Toulon-Var-Technologies a engrangé cette réflexion prospective pour faire vivre des projets.
En effet la visibilité de Toulon sur ses savoir-faire était très faible ((DCN, recherche acoustique, génie océanique etc). Aucune filière n'était liée à ces compétences.
De petites entreprises dépendaient complètement d'un seul donneur d'ordre, la DCN. Quant à celle-ci, elle n'avait pas de souci de compétitivité, n'en ayant ni l'habitude, ni la culture. Par contre, une véritable culture d'accompagnement de l'action de l'État existait.
Le Var n'était pas positionné dans la Région sur certaines activités, alors même qu'elles existaient à des niveaux intéressants. Sur l'impulsion du Conseil Général, Toulon-Var-Technologies a eu mission de constituer une communauté scientifique varoise et de s'attacher aux donneurs d'ordre locaux.
Éléments de bilan : la qualité des formations
En 10 ans d'activités, le paysage a changé. Les capacités de dialogue et de négociation au niveau Régional se sont accrues.
Sur la formation, le bilan est positif tant au plan quantitatif qu'au plan qualitatif.
Un groupe de travail a lancé un projet de collaboration avec la DCN en tant que partenaire industriel fort. La réflexion sur les besoins de formation est menée au niveau régional, non plus seulement local.
En lien avec les compétences locales ont été créées des Maîtrises de Sciences et Techniques spécialisées (sciences de la Mer), premières de ce type en France.

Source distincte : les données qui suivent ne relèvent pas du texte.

(* ===== verification/MissionSafety.v ===== *)
(** * MissionSafety: what every reachable state of a mission run satisfies

    Safety invariants of the step relation of MissionRun: the store mirrors
    the scheduler's tasks and every broadcast is preceded by its persist, the
    concurrency and retry bounds, the number of executors ever started, and
    that every task only moves along the task state machine. *)

From S2P Require Import Prelude Str Json Rows Condition MissionDef MissionSched MissionStore MissionRun.
From S2P Require Import MissionFacts.

(** ** The operations against the store *)

Section Operations.
Context `{JT : JsonText}.
Variables (def : MissionDefinition) (run now : rstr).
Implicit Types (ts : list MissionTaskState) (st : mission_store).

(** The effects of an operation that turns [ts] into [ts'] keep the mirror. *)
Definition faithful st ts (ts' : list MissionTaskState) (es : list effect) : Prop :=
  honest now run es st /\ mirrors run (apply_effects now run es st) ts'.

Lemma faithful_none st ts : mirrors run st ts -> faithful st ts ts [].
Proof. by split. Qed.

Lemma find_index_task_Some ts id i t :
  find_index_task ts id = Some i -> ts !! i = Some t -> t_node t = id.
Proof.
  intros H Ht. apply find_index_Some in H as (u & Hu & Hn & _). simplify_eq.
  by apply str_eqb_eq in Hn.
Qed.

(** One task replaced, with its persist and its broadcast. *)
Lemma faithful_one st ts i t t' tr n :
  mirrors run st ts -> NoDup (map t_node ts) -> ts !! i = Some t -> t_node t' = t_node t ->
  tr_status tr = TaskStatus.as_str (t_status t') -> tr_attempt tr = t_attempt t' ->
  faithful st ts (<[i := t']> ts) [EPersist (t_node t) tr; broadcast_of n t'].
Proof.
  intros Hm Hnd Ht Hn Hs Ha. exact (mirrors_transit now run st ts i t t' tr false n Hm Hnd Ht Hn Hs Ha).
Qed.

Lemma completion_faithful st ts tokens c id tok o :
  mirrors run st ts -> NoDup (map t_node ts) ->
  let r := apply_completion def tokens c ts id tok o in faithful st ts r.1 r.2.
Proof.
  intros Hm Hnd. unfold apply_completion.
  destruct (negb (bool_decide (tokens !! id = Some tok))); [by apply faithful_none|].
  destruct c; [by apply faithful_none|].
  destruct (find_index_task ts id) as [i|] eqn:Ei; [|by apply faithful_none].
  destruct (ts !! i) as [t|] eqn:Ht; [|by apply faithful_none].
  destruct (negb _); [by apply faithful_none|].
  destruct (find_node def id) as [n|]; [|by apply faithful_none].
  pose proof (find_index_task_Some ts id i t Ei Ht) as <-.
  destruct o; [|destruct (t_attempt t <=? retry_budget def)%Z]; simpl; by eapply faithful_one.
Qed.

Lemma respond_faithful st ts tokens id d fb :
  mirrors run st ts -> NoDup (map t_node ts) ->
  let r := apply_respond def tokens ts id d fb in faithful st ts (r_tasks r) (r_effects r).
Proof.
  intros Hm Hnd. unfold apply_respond.
  destruct (parse_decision d) as [dec|]; [|by apply faithful_none].
  destruct (find_index_task ts id) as [i|] eqn:Ei; [|by apply faithful_none].
  destruct (ts !! i) as [t|] eqn:Ht; [|by apply faithful_none].
  destruct (find_node def id) as [n|]; [|by apply faithful_none].
  pose proof (find_index_task_Some ts id i t Ei Ht) as <-.
  assert (faithful st ts (map fst (map (exclude_task (exclude_branch def (t_node t))) ts))
    (concat (map snd (map (exclude_task (exclude_branch def (t_node t))) ts)) ++
     match find_task (map fst (map (exclude_task (exclude_branch def (t_node t))) ts)) (t_node t) with
     | Some t' => [broadcast_of (Some n) t'] | None => [] end)) as Hex.
  { destruct (sweep_mirrors now run _ st ts
      (exclude_task_sweep (exclude_branch def (t_node t))) Hm Hnd) as (Hh & Hm' & _).
    unfold faithful. rewrite honest_app, apply_effects_app.
    destruct (find_task _ _) as [u|] eqn:Eu; [|by split; [split|]].
    apply find_first_Some in Eu as [Hu Hn]. apply str_eqb_eq in Hn.
    split; [split; [exact Hh|]|exact Hm']. simpl. split; [|done]. by apply Hm'. }
  destruct dec; simpl.
  - case_bool_decide; simpl; [|by apply faithful_none]. by eapply faithful_one.
  - case_bool_decide; simpl; [|by apply faithful_none]. by eapply faithful_one.
  - destruct (t_status t); simpl; first [by apply faithful_none|exact Hex].
Qed.

Lemma cancel_faithful st ts :
  mirrors run st ts -> NoDup (map t_node ts) ->
  faithful st ts (map fst (map cancel_task ts)) (concat (map snd (map cancel_task ts))).
Proof.
  intros Hm Hnd. by destruct (sweep_mirrors now run _ st ts cancel_task_sweep Hm Hnd) as (? & ? & _).
Qed.
End Operations.

(** ** Executors started *)

Section Launches.
Context `{JT : JsonText}.
Variable def : MissionDefinition.

Definition is_agent (t : MissionTaskState) : bool := bool_decide (node_kind def (t_node t) = Some Agent).

(** An agent task at attempt [a] has used [a] executors, or [a - 1] while it
    waits for the next one. *)
Definition launches (t : MissionTaskState) : Z :=
  if is_agent t
  then t_attempt t - (if bool_decide (t_status t = Queued) then 1 else 0)
  else 0.

Lemma task_step_launches t t' :
  (0 <= retries (settings def))%Z -> task_ok def t -> task_step def t t' ->
  t_status t' <> Running -> (launches t <= launches t')%Z.
Proof.
  intros Hret [_ Hw Ha] Hs Hnr. unfold launches, is_agent.
  assert (0 <= retry_budget def <= 10)%Z as Hbud by (unfold retry_budget; lia).
  destruct Hs as [t t' H Hn Hat ? ? ? _ _|t t' H Hn Hat Ho|t t' H Hn Hle Hq Hat
    |t t' H Hn Hat Hs'|t t' H Hn Hq Hat|t H1 H2|t H]; simpl in *; rewrite ?Hn, ?Hat;
    case_bool_decide as Hk; try lia; repeat case_bool_decide; try congruence; try lia.
  - destruct Ho as [Ho|[Ho _]]; congruence.
  - unfold as_u32. specialize (Ha Hk). rewrite Z.mod_small; lia.
  - specialize (Hw H). congruence.
Qed.

Lemma quiet_launches ts ts' :
  (0 <= retries (settings def))%Z -> Forall (task_ok def) ts -> quiet def ts ts' ->
  (zsum launches ts <= zsum launches ts')%Z.
Proof.
  intros Hret Hok Hq. apply zsum_Forall2_le. induction Hq as [|t t' ts ts' Ht _ IH]; [done|].
  apply Forall_cons in Hok as [Hokt Hok]. constructor; [|auto].
  destruct Ht as [->|(Hs & Hr & _)]; [done|]. by apply task_step_launches.
Qed.

Lemma quiet_running ts ts' : quiet def ts ts' -> running_count ts' <= running_count ts.
Proof.
  intros H. apply count_Forall2_le. eapply Forall2_impl; [exact H|].
  intros t t' [->|(_ & Hr & _)]; [done|]. by rewrite bool_decide_eq_false_2.
Qed.

Lemma visited_launches st ac q i q' :
  visited def st ac q i q' ->
  (zsum launches (p_tasks q) + Z.of_nat (length (p_spawns q'))
   <= zsum launches (p_tasks q') + Z.of_nat (length (p_spawns q)))%Z.
Proof.
  intros [|t t' tr ib sp Ht Hst Ha]; [done|]. simpl. rewrite (zsum_insert _ _ _ t), length_app by done.
  pose proof (activate_step def _ _ _ _ _ _ _ _ Hst Ha) as Hstep.
  apply node_action_shape in Ha as (Hn & Hat & Hnq & _ & _ & _ & Hsp & _); [|done].
  unfold launches, is_agent. rewrite Hn, Hat, (bool_decide_eq_true_2 (t_status t = Queued)) by done.
  rewrite (bool_decide_eq_false_2 (t_status t' = Queued)) by done.
  destruct sp as [rq|]; simpl; [|case_bool_decide; lia].
  rewrite bool_decide_eq_true_2; [lia|].
  assert (t_status t' = Running) as Hr by (apply Hsp; by eexists).
  destruct Hstep as [? ? ? ? ? ? ? ? Hk _| | | | | |]; simpl in *; try congruence.
  by apply Hk.
Qed.

Lemma settle_launches ts p :
  settle def ts = Some p ->
  (zsum launches ts + Z.of_nat (length (p_spawns p)) <= zsum launches (p_tasks p))%Z.
Proof.
  apply (settle_ind def (fun p => (zsum launches ts + Z.of_nat (length (p_spawns p))
    <= zsum launches (p_tasks p))%Z)); [done| |simpl; lia].
  intros st ac q i q' Hq Hv. apply visited_launches in Hv. lia.
Qed.

Lemma launches_bound ts :
  (0 <= retries (settings def))%Z -> Forall (task_ok def) ts ->
  (zsum launches ts <= (retry_budget def + 1) * Z.of_nat (count is_agent ts))%Z.
Proof.
  intros Hret Hok. apply zsum_le_count; [unfold retry_budget; lia|].
  eapply Forall_impl; [exact Hok|]. intros t [_ _ Ha]. unfold launches, is_agent in *.
  case_bool_decide as Hk; [|done]. specialize (Ha Hk). case_bool_decide; lia.
Qed.
End Launches.

(** ** The safety invariant *)

Section Invariant.
Context `{JT : JsonText}.
Variables (def : MissionDefinition) (run : rstr).
Hypothesis def_wf : definition_wf def.

(** A step at some wall-clock time. *)
Definition run_step (s s' : run_state) : Prop := exists now, step def run now s s'.

(** Tasks, tokens and pc moved without starting an executor. *)
Record run_inv (s : run_state) : Prop := {
  ri_covers : covers def (rs_tasks s);
  ri_mirrors : mirrors run (rs_store s) (rs_tasks s);
  ri_tasks : Forall (task_ok def) (rs_tasks s);
  ri_running : running_count (rs_tasks s) <= max_running def;
  ri_launches : rs_pc s <> Done -> (0 <= rs_token_seq s <= zsum (launches def) (rs_tasks s))%Z;
  ri_done : rs_pc s = Done -> all_terminal (rs_tasks s) = true /\ ch_open (rs_chan s) = false
}.

Lemma retries_nonneg : (0 <= retries (settings def))%Z.
Proof. by destruct def_wf as [_ _ _ [_ [? _]]]. Qed.

Lemma covers_moves ts ts' : covers def ts -> map t_node ts' = map t_node ts -> covers def ts'.
Proof. unfold covers. by intros H ->. Qed.

Lemma moves_ok ts ts' : moves def ts ts' -> Forall (task_ok def) ts -> Forall (task_ok def) ts'.
Proof.
  induction 1 as [|t t' ts ts' Ht _ IH]; [done|]. intros Hok.
  apply Forall_cons in Hok as [? ?]. constructor; [|auto].
  eapply task_star_ok; [apply retries_nonneg|done|done].
Qed.

(** A quiet operation committed with faithful effects keeps the invariant. *)
Lemma commit_inv now s ts tokens es :
  run_inv s -> rs_pc s <> Done -> quiet def (rs_tasks s) ts ->
  faithful run now (rs_store s) (rs_tasks s) ts es ->
  run_inv (commit run now s ts tokens es) /\
  moves def (rs_tasks s) ts.
Proof.
  intros [Hc Hm Ht Hr Hl _] Hpc Hq [_ Hm']. pose proof (quiet_moves _ _ _ Hq) as Hmv.
  split; [|done]. split; simpl; [|done| | | |done].
  - eapply covers_moves; [exact Hc|]. by eapply moves_nodes.
  - by eapply moves_ok.
  - pose proof (quiet_running def _ _ Hq). lia.
  - intros _. pose proof (quiet_launches def _ _ retries_nonneg Ht Hq). specialize (Hl Hpc). lia.
Qed.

L'Institut Supérieur d'Électronique de la Méditerranée (ISEM : établissement privé) s'est implanté et travaille avec un réseau national (Paris, Brest, Lille) et européen. Le taux de placement de ses étudiants est de 100 %. L'École Supérieure des Techniques Industrielles également implantée est le deuxième établissement national dépendant de l'Université de Saint-Ouen.
L'Etat et la Chambre de Commerce ont créé l'Institut Méditerranéen de la Qualité que coordonne et dirige Toulon-Var-Technologies.
L'animation de réseaux par technologies et actions innovantes
L'action de Toulon-Var-Technologies est régionale ; elle s'appuie sur le principe qu'il n'y pas d'avancée réelle possible sans une vision globale, d'ensemble.
La structure participe à la Route des Hautes Technologies, ce qui permet l'accès aux bourses Cifre, Cortex etc.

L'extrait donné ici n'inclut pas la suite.